[Items from a dataset]
━━━━━━━━━━━━━━━━━━━━━━━━━━━━━━

(* ===== verification/RubberSink.v ===== *)
(** * Storing streams in the allocator, and reading them again

    Models src/memory/sink_rubber.cxx, the istream handler that copies its input into an object of
    the "rubber" allocator, src/memory/istream_rubber.cxx, the istream that reads such an object,
    and [RubberAllocation] of src/memory/Rubber.hxx, against the interface [ObjectStore].

    A [RubberAllocation] is the id of the object that it owns, or 0.  [None] is a failed
    assertion. *)

From S2P Require Import Prelude Bucket Chunked Sink ObjectStore.

#[local] Open Scope beng_scope.

(** How a sink ends: the method of the [RubberSinkHandler] that is called, if any. *)
Inductive sink_event :=
| RubberDone (id size : Z)
| RubberOutOfMemory
| RubberTooLarge
| RubberError
| RubberCancelled.

Record RubberSink := mkRubberSink {
  s_allocation : Z;
  s_max_size : Z;
  s_position : Z }.

Inductive sink_state := Receiving (s : RubberSink) | Ended (e : sink_event).

(** What [fd_read()] returns. *)
Inductive fd_result := FdBytes (l : list Z) | FdEnd | FdErrno.

Inductive IstreamDirectResult := D_CLOSED | D_ERRNO | D_END | D_OK.

Section Sink.
Context `{O : ObjectStore}.

(** The destructor of [RubberAllocation]; [allocation = {}] runs it for the old value. *)
Definition RubberAllocation_delete (id : Z) : M os unit :=
  if id =? 0 then mret tt else os_Remove id.

Definition RubberAllocation_Shrink (id new_size : Z) : M os unit :=
  massert (negb (id =? 0)) ;;; os_Shrink id new_size.

(** Copying to [Write() + position]. *)
Definition RubberAllocation_store (id position : Z) (src : list Z) : M os unit :=
  massert (negb (id =? 0)) ;;; os_store id (Z.to_nat position) src.

Definition FailTooLarge (s : RubberSink) : M os sink_state :=
  RubberAllocation_delete (s_allocation s) ;;; mret (Ended RubberTooLarge).

Definition RubberSink_DestroyEof (s : RubberSink) : M os sink_state :=
  if s_position s =? 0 then
    RubberAllocation_delete (s_allocation s) ;;; mret (Ended (RubberDone 0 0))
  else
    RubberAllocation_Shrink (s_allocation s) (s_position s) ;;;
    mret (Ended (RubberDone (s_allocation s) (s_position s))).

Definition advance_sink (n : Z) (s : RubberSink) : RubberSink :=
  mkRubberSink (s_allocation s) (s_max_size s) (s_position s + n).

Definition RubberSink_OnData (src : list Z) (s : RubberSink) : M os (Z * sink_state) :=
  let size := Z.of_nat (length src) in
  massert (s_position s <=? s_max_size s) ;;;
  if s_max_size s <? wrap 64 (s_position s + size) then
    let! st := FailTooLarge s in mret (0, st)
  else
    RubberAllocation_store (s_allocation s) (s_position s) src ;;;
    mret (size, Receiving (advance_sink size s)).

(** [fd_read n] is the result of reading at most [n] bytes from the file descriptor. *)
Definition RubberSink_OnDirect (fd_read : Z -> fd_result) (max_length : Z) (s : RubberSink)
    : M os (IstreamDirectResult * sink_state) :=
  massert (s_position s <=? s_max_size s) ;;;
  let length_ := s_max_size s - s_position s in
  if length_ =? 0 then
    match fd_read 1 with
    | FdBytes _ => let! st := FailTooLarge s in mret (D_CLOSED, st)
    | FdEnd => let! st := RubberSink_DestroyEof s in mret (D_CLOSED, st)
    | FdErrno => mret (D_ERRNO, Receiving s)
    end
  else
    let length_ := if max_length <? length_ then max_length else length_ in
    match fd_read length_ with
    | FdBytes l =>
        RubberAllocation_store (s_allocation s) (s_position s) l ;;;
        mret (D_OK, Receiving (advance_sink (Z.of_nat (length l)) s))
    | FdEnd => RubberAllocation_store (s_allocation s) (s_position s) [] ;;; mret (D_END, Receiving s)
    | FdErrno => RubberAllocation_store (s_allocation s) (s_position s) [] ;;; mret (D_ERRNO, Receiving s)
    end.

Definition RubberSink_OnEof (s : RubberSink) : M os sink_state := RubberSink_DestroyEof s.

Definition RubberSink_OnError (s : RubberSink) : M os sink_state :=
  RubberAllocation_delete (s_allocation s) ;;; mret (Ended RubberError).

Definition RubberSink_Cancel (s : RubberSink) : M os sink_state :=
  RubberAllocation_delete (s_allocation s) ;;; mret (Ended RubberCancelled).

━━━━━━━━━━━━━━━━━━━━━━━━━━━━━━

• **Try it**
What's wanted here is every record, retyped exactly as shown above.

• **Task result**
(* ===== verification/RubberSink.v ===== *)
(** * Storing streams in the allocator, and reading them again

    Models src/memory/sink_rubber.cxx, the istream handler that copies its input into an object of
    the "rubber" allocator, src/memory/istream_rubber.cxx, the istream that reads such an object,
    and [RubberAllocation] of src/memory/Rubber.hxx, against the interface [ObjectStore].

    A [RubberAllocation] is the id of the object that it owns, or 0.  [None] is a failed
    assertion. *)

From S2P Require Import Prelude Bucket Chunked Sink ObjectStore.

#[local] Open Scope beng_scope.

(** How a sink ends: the method of the [RubberSinkHandler] that is called, if any. *)
Inductive sink_event :=
| RubberDone (id size : Z)
| RubberOutOfMemory
| RubberTooLarge
| RubberError
| RubberCancelled.

Record RubberSink := mkRubberSink {
  s_allocation : Z;
  s_max_size : Z;
  s_position : Z }.

Inductive sink_state := Receiving (s : RubberSink) | Ended (e : sink_event).

(** What [fd_read()] returns. *)
Inductive fd_result := FdBytes (l : list Z) | FdEnd | FdErrno.

Inductive IstreamDirectResult := D_CLOSED | D_ERRNO | D_END | D_OK.

Section Sink.
Context `{O : ObjectStore}.

(** The destructor of [RubberAllocation]; [allocation = {}] runs it for the old value. *)
Definition RubberAllocation_delete (id : Z) : M os unit :=
  if id =? 0 then mret tt else os_Remove id.

Definition RubberAllocation_Shrink (id new_size : Z) : M os unit :=
  massert (negb (id =? 0)) ;;; os_Shrink id new_size.

(** Copying to [Write() + position]. *)
Definition RubberAllocation_store (id position : Z) (src : list Z) : M os unit :=
  massert (negb (id =? 0)) ;;; os_store id (Z.to_nat position) src.

Definition FailTooLarge (s : RubberSink) : M os sink_state :=
  RubberAllocation_delete (s_allocation s) ;;; mret (Ended RubberTooLarge).

Definition RubberSink_DestroyEof (s : RubberSink) : M os sink_state :=
  if s_position s =? 0 then
    RubberAllocation_delete (s_allocation s) ;;; mret (Ended (RubberDone 0 0))
  else
    RubberAllocation_Shrink (s_allocation s) (s_position s) ;;;
    mret (Ended (RubberDone (s_allocation s) (s_position s))).

Definition advance_sink (n : Z) (s : RubberSink) : RubberSink :=
  mkRubberSink (s_allocation s) (s_max_size s) (s_position s + n).

Definition RubberSink_OnData (src : list Z) (s : RubberSink) : M os (Z * sink_state) :=
  let size := Z.of_nat (length src) in
  massert (s_position s <=? s_max_size s) ;;;
  if s_max_size s <? wrap 64 (s_position s + size) then
    let! st := FailTooLarge s in mret (0, st)
  else
    RubberAllocation_store (s_allocation s) (s_position s) src ;;;
    mret (size, Receiving (advance_sink size s)).

(** [fd_read n] is the result of reading at most [n] bytes from the file descriptor. *)
Definition RubberSink_OnDirect (fd_read : Z -> fd_result) (max_length : Z) (s : RubberSink)
    : M os (IstreamDirectResult * sink_state) :=
  massert (s_position s <=? s_max_size s) ;;;
  let length_ := s_max_size s - s_position s in
  if length_ =? 0 then
    match fd_read 1 with
    | FdBytes _ => let! st := FailTooLarge s in mret (D_CLOSED, st)
    | FdEnd => let! st := RubberSink_DestroyEof s in mret (D_CLOSED, st)
    | FdErrno => mret (D_ERRNO, Receiving s)
    end
  else
    let length_ := if max_length <? length_ then max_length else length_ in
    match fd_read length_ with
    | FdBytes l =>
        RubberAllocation_store (s_allocation s) (s_position s) l ;;;
        mret (D_OK, Receiving (advance_sink (Z.of_nat (length l)) s))
    | FdEnd => RubberAllocation_store (s_allocation s) (s_position s) [] ;;; mret (D_END, Receiving s)
    | FdErrno => RubberAllocation_store (s_allocation s) (s_position s) [] ;;; mret (D_ERRNO, Receiving s)
    end.

Definition RubberSink_OnEof (s : RubberSink) : M os sink_state := RubberSink_DestroyEof s.

Definition RubberSink_OnError (s : RubberSink) : M os sink_state :=
  RubberAllocation_delete (s_allocation s) ;;; mret (Ended RubberError).

Definition RubberSink_Cancel (s : RubberSink) : M os sink_state :=
  RubberAllocation_delete (s_allocation s) ;;; mret (Ended RubberCancelled).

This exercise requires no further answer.